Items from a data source
::::::

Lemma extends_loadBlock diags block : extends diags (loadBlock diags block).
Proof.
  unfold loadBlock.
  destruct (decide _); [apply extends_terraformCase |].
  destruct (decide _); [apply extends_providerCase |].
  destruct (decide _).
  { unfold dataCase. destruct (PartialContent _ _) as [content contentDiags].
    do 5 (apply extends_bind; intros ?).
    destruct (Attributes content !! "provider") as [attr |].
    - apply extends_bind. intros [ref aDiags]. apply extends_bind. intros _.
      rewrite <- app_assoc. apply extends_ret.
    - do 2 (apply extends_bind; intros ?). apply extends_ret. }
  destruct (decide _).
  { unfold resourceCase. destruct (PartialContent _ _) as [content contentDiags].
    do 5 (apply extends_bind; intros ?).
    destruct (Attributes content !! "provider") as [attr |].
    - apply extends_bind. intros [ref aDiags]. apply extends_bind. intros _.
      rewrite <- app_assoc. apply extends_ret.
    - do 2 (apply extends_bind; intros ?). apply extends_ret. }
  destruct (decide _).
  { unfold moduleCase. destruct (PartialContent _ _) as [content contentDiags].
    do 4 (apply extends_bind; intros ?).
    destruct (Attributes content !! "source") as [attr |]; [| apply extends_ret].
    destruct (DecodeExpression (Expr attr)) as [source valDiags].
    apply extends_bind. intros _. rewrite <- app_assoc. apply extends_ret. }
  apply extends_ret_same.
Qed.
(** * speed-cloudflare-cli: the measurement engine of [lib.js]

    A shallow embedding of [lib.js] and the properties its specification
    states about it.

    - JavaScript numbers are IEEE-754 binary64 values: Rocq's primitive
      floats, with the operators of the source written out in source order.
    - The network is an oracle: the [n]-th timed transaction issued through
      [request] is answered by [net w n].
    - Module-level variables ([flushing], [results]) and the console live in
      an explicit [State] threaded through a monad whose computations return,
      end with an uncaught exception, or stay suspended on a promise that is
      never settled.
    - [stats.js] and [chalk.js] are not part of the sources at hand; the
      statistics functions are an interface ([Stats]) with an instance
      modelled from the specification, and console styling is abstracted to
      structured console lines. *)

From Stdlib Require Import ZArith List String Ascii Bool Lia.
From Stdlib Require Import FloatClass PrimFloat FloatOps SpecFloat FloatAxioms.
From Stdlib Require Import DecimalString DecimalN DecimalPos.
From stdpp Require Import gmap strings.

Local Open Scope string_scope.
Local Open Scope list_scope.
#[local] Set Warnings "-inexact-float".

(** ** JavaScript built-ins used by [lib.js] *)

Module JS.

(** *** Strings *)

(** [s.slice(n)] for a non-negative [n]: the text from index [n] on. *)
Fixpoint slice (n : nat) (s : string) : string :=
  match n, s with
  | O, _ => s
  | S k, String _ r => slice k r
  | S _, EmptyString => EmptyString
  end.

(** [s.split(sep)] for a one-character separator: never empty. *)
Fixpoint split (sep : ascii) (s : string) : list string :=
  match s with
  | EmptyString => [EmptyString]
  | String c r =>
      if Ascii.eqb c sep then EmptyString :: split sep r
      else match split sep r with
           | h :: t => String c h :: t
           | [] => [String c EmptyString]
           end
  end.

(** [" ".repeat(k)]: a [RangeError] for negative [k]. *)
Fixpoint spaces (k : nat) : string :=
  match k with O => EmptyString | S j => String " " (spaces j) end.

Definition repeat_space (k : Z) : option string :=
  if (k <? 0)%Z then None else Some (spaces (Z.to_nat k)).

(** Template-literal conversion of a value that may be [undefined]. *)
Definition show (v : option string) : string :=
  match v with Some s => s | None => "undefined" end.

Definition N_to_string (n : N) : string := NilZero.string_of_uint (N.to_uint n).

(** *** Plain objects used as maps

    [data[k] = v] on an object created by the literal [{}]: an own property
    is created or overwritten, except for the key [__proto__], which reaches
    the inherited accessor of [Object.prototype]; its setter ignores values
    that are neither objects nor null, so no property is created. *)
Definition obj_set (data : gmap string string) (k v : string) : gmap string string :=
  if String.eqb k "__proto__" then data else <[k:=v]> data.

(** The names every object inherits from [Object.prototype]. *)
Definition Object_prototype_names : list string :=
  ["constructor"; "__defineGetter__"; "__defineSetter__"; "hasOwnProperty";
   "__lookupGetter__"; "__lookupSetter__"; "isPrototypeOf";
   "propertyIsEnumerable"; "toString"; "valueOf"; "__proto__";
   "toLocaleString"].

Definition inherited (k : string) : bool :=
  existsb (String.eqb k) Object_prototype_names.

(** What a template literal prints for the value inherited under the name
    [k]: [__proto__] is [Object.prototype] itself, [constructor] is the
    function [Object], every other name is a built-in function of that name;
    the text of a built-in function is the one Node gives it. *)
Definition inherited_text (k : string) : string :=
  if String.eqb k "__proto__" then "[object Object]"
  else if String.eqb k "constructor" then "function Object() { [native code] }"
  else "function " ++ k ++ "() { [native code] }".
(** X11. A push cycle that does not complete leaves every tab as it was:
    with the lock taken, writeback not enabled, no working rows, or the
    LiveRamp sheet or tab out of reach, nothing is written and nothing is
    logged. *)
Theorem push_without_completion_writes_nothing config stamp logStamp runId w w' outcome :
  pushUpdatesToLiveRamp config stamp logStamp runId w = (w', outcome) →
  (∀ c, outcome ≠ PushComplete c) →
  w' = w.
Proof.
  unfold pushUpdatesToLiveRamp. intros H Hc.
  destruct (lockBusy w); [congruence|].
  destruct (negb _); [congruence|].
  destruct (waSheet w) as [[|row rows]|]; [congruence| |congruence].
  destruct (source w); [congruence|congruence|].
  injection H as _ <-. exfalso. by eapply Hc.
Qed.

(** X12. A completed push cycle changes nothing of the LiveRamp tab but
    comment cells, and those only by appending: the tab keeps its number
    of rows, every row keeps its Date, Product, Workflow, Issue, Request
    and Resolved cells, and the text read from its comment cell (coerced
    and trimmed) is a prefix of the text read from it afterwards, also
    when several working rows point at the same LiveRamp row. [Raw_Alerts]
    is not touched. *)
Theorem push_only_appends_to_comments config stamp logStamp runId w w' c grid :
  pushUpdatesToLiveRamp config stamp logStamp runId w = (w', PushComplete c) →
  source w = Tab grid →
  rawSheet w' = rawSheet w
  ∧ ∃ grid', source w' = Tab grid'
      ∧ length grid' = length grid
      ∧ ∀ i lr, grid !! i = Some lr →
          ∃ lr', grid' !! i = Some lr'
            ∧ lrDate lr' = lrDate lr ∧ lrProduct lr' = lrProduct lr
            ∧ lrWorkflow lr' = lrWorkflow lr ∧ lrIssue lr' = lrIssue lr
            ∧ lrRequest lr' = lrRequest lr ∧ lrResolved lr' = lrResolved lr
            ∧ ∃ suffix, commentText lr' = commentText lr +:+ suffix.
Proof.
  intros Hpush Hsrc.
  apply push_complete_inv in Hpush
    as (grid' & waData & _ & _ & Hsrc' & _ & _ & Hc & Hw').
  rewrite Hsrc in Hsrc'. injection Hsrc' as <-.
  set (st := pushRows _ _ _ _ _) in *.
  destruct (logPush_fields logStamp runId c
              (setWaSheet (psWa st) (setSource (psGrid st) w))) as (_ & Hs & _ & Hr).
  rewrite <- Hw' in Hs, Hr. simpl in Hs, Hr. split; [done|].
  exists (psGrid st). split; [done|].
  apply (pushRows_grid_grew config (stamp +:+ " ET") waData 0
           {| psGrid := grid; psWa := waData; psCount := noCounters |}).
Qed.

::::::

**PROMPT:** Reproduce the entries exactly. Every word has to stay the same.

**YOUR RESPONSE:**
Lemma extends_loadBlock diags block : extends diags (loadBlock diags block).
Proof.
  unfold loadBlock.
  destruct (decide _); [apply extends_terraformCase |].
  destruct (decide _); [apply extends_providerCase |].
  destruct (decide _).
  { unfold dataCase. destruct (PartialContent _ _) as [content contentDiags].
    do 5 (apply extends_bind; intros ?).
    destruct (Attributes content !! "provider") as [attr |].
    - apply extends_bind. intros [ref aDiags]. apply extends_bind. intros _.
      rewrite <- app_assoc. apply extends_ret.
    - do 2 (apply extends_bind; intros ?). apply extends_ret. }
  destruct (decide _).
  { unfold resourceCase. destruct (PartialContent _ _) as [content contentDiags].
    do 5 (apply extends_bind; intros ?).
    destruct (Attributes content !! "provider") as [attr |].
    - apply extends_bind. intros [ref aDiags]. apply extends_bind. intros _.
      rewrite <- app_assoc. apply extends_ret.
    - do 2 (apply extends_bind; intros ?). apply extends_ret. }
  destruct (decide _).
  { unfold moduleCase. destruct (PartialContent _ _) as [content contentDiags].
    do 4 (apply extends_bind; intros ?).
    destruct (Attributes content !! "source") as [attr |]; [| apply extends_ret].
    destruct (DecodeExpression (Expr attr)) as [source valDiags].
    apply extends_bind. intros _. rewrite <- app_assoc. apply extends_ret. }
  apply extends_ret_same.
Qed.
(** * speed-cloudflare-cli: the measurement engine of [lib.js]

    A shallow embedding of [lib.js] and the properties its specification
    states about it.

    - JavaScript numbers are IEEE-754 binary64 values: Rocq's primitive
      floats, with the operators of the source written out in source order.
    - The network is an oracle: the [n]-th timed transaction issued through
      [request] is answered by [net w n].
    - Module-level variables ([flushing], [results]) and the console live in
      an explicit [State] threaded through a monad whose computations return,
      end with an uncaught exception, or stay suspended on a promise that is
      never settled.
    - [stats.js] and [chalk.js] are not part of the sources at hand; the
      statistics functions are an interface ([Stats]) with an instance
      modelled from the specification, and console styling is abstracted to
      structured console lines. *)

From Stdlib Require Import ZArith List String Ascii Bool Lia.
From Stdlib Require Import FloatClass PrimFloat FloatOps SpecFloat FloatAxioms.
From Stdlib Require Import DecimalString DecimalN DecimalPos.
From stdpp Require Import gmap strings.

Local Open Scope string_scope.
Local Open Scope list_scope.
#[local] Set Warnings "-inexact-float".

(** ** JavaScript built-ins used by [lib.js] *)

Module JS.

(** *** Strings *)

(** [s.slice(n)] for a non-negative [n]: the text from index [n] on. *)
Fixpoint slice (n : nat) (s : string) : string :=
  match n, s with
  | O, _ => s
  | S k, String _ r => slice k r
  | S _, EmptyString => EmptyString
  end.

(** [s.split(sep)] for a one-character separator: never empty. *)
Fixpoint split (sep : ascii) (s : string) : list string :=
  match s with
  | EmptyString => [EmptyString]
  | String c r =>
      if Ascii.eqb c sep then EmptyString :: split sep r
      else match split sep r with
           | h :: t => String c h :: t
           | [] => [String c EmptyString]
           end
  end.

(** [" ".repeat(k)]: a [RangeError] for negative [k]. *)
Fixpoint spaces (k : nat) : string :=
  match k with O => EmptyString | S j => String " " (spaces j) end.

Definition repeat_space (k : Z) : option string :=
  if (k <? 0)%Z then None else Some (spaces (Z.to_nat k)).

(** Template-literal conversion of a value that may be [undefined]. *)
Definition show (v : option string) : string :=
  match v with Some s => s | None => "undefined" end.

Definition N_to_string (n : N) : string := NilZero.string_of_uint (N.to_uint n).

(** *** Plain objects used as maps

    [data[k] = v] on an object created by the literal [{}]: an own property
    is created or overwritten, except for the key [__proto__], which reaches
    the inherited accessor of [Object.prototype]; its setter ignores values
    that are neither objects nor null, so no property is created. *)
Definition obj_set (data : gmap string string) (k v : string) : gmap string string :=
  if String.eqb k "__proto__" then data else <[k:=v]> data.

(** The names every object inherits from [Object.prototype]. *)
Definition Object_prototype_names : list string :=
  ["constructor"; "__defineGetter__"; "__defineSetter__"; "hasOwnProperty";
   "__lookupGetter__"; "__lookupSetter__"; "isPrototypeOf";
   "propertyIsEnumerable"; "toString"; "valueOf"; "__proto__";
   "toLocaleString"].

Definition inherited (k : string) : bool :=
  existsb (String.eqb k) Object_prototype_names.

(** What a template literal prints for the value inherited under the name
    [k]: [__proto__] is [Object.prototype] itself, [constructor] is the
    function [Object], every other name is a built-in function of that name;
    the text of a built-in function is the one Node gives it. *)
Definition inherited_text (k : string) : string :=
  if String.eqb k "__proto__" then "[object Object]"
  else if String.eqb k "constructor" then "function Object() { [native code] }"
  else "function " ++ k ++ "() { [native code] }".
(** X11. A push cycle that does not complete leaves every tab as it was:
    with the lock taken, writeback not enabled, no working rows, or the
    LiveRamp sheet or tab out of reach, nothing is written and nothing is
    logged. *)
Theorem push_without_completion_writes_nothing config stamp logStamp runId w w' outcome :
  pushUpdatesToLiveRamp config stamp logStamp runId w = (w', outcome) →
  (∀ c, outcome ≠ PushComplete c) →
  w' = w.
Proof.
  unfold pushUpdatesToLiveRamp. intros H Hc.
  destruct (lockBusy w); [congruence|].
  destruct (negb _); [congruence|].
  destruct (waSheet w) as [[|row rows]|]; [congruence| |congruence].
  destruct (source w); [congruence|congruence|].
  injection H as _ <-. exfalso. by eapply Hc.
Qed.

(** X12. A completed push cycle changes nothing of the LiveRamp tab but
    comment cells, and those only by appending: the tab keeps its number
    of rows, every row keeps its Date, Product, Workflow, Issue, Request
    and Resolved cells, and the text read from its comment cell (coerced
    and trimmed) is a prefix of the text read from it afterwards, also
    when several working rows point at the same LiveRamp row. [Raw_Alerts]
    is not touched. *)
Theorem push_only_appends_to_comments config stamp logStamp runId w w' c grid :
  pushUpdatesToLiveRamp config stamp logStamp runId w = (w', PushComplete c) →
  source w = Tab grid →
  rawSheet w' = rawSheet w
  ∧ ∃ grid', source w' = Tab grid'
      ∧ length grid' = length grid
      ∧ ∀ i lr, grid !! i = Some lr →
          ∃ lr', grid' !! i = Some lr'
            ∧ lrDate lr' = lrDate lr ∧ lrProduct lr' = lrProduct lr
            ∧ lrWorkflow lr' = lrWorkflow lr ∧ lrIssue lr' = lrIssue lr
            ∧ lrRequest lr' = lrRequest lr ∧ lrResolved lr' = lrResolved lr
            ∧ ∃ suffix, commentText lr' = commentText lr +:+ suffix.
Proof.
  intros Hpush Hsrc.
  apply push_complete_inv in Hpush
    as (grid' & waData & _ & _ & Hsrc' & _ & _ & Hc & Hw').
  rewrite Hsrc in Hsrc'. injection Hsrc' as <-.
  set (st := pushRows _ _ _ _ _) in *.
  destruct (logPush_fields logStamp runId c
              (setWaSheet (psWa st) (setSource (psGrid st) w))) as (_ & Hs & _ & Hr).
  rewrite <- Hw' in Hs, Hr. simpl in Hs, Hr. split; [done|].
  exists (psGrid st). split; [done|].
  apply (pushRows_grid_grew config (stamp +:+ " ET") waData 0
           {| psGrid := grid; psWa := waData; psCount := noCounters |}).
Qed.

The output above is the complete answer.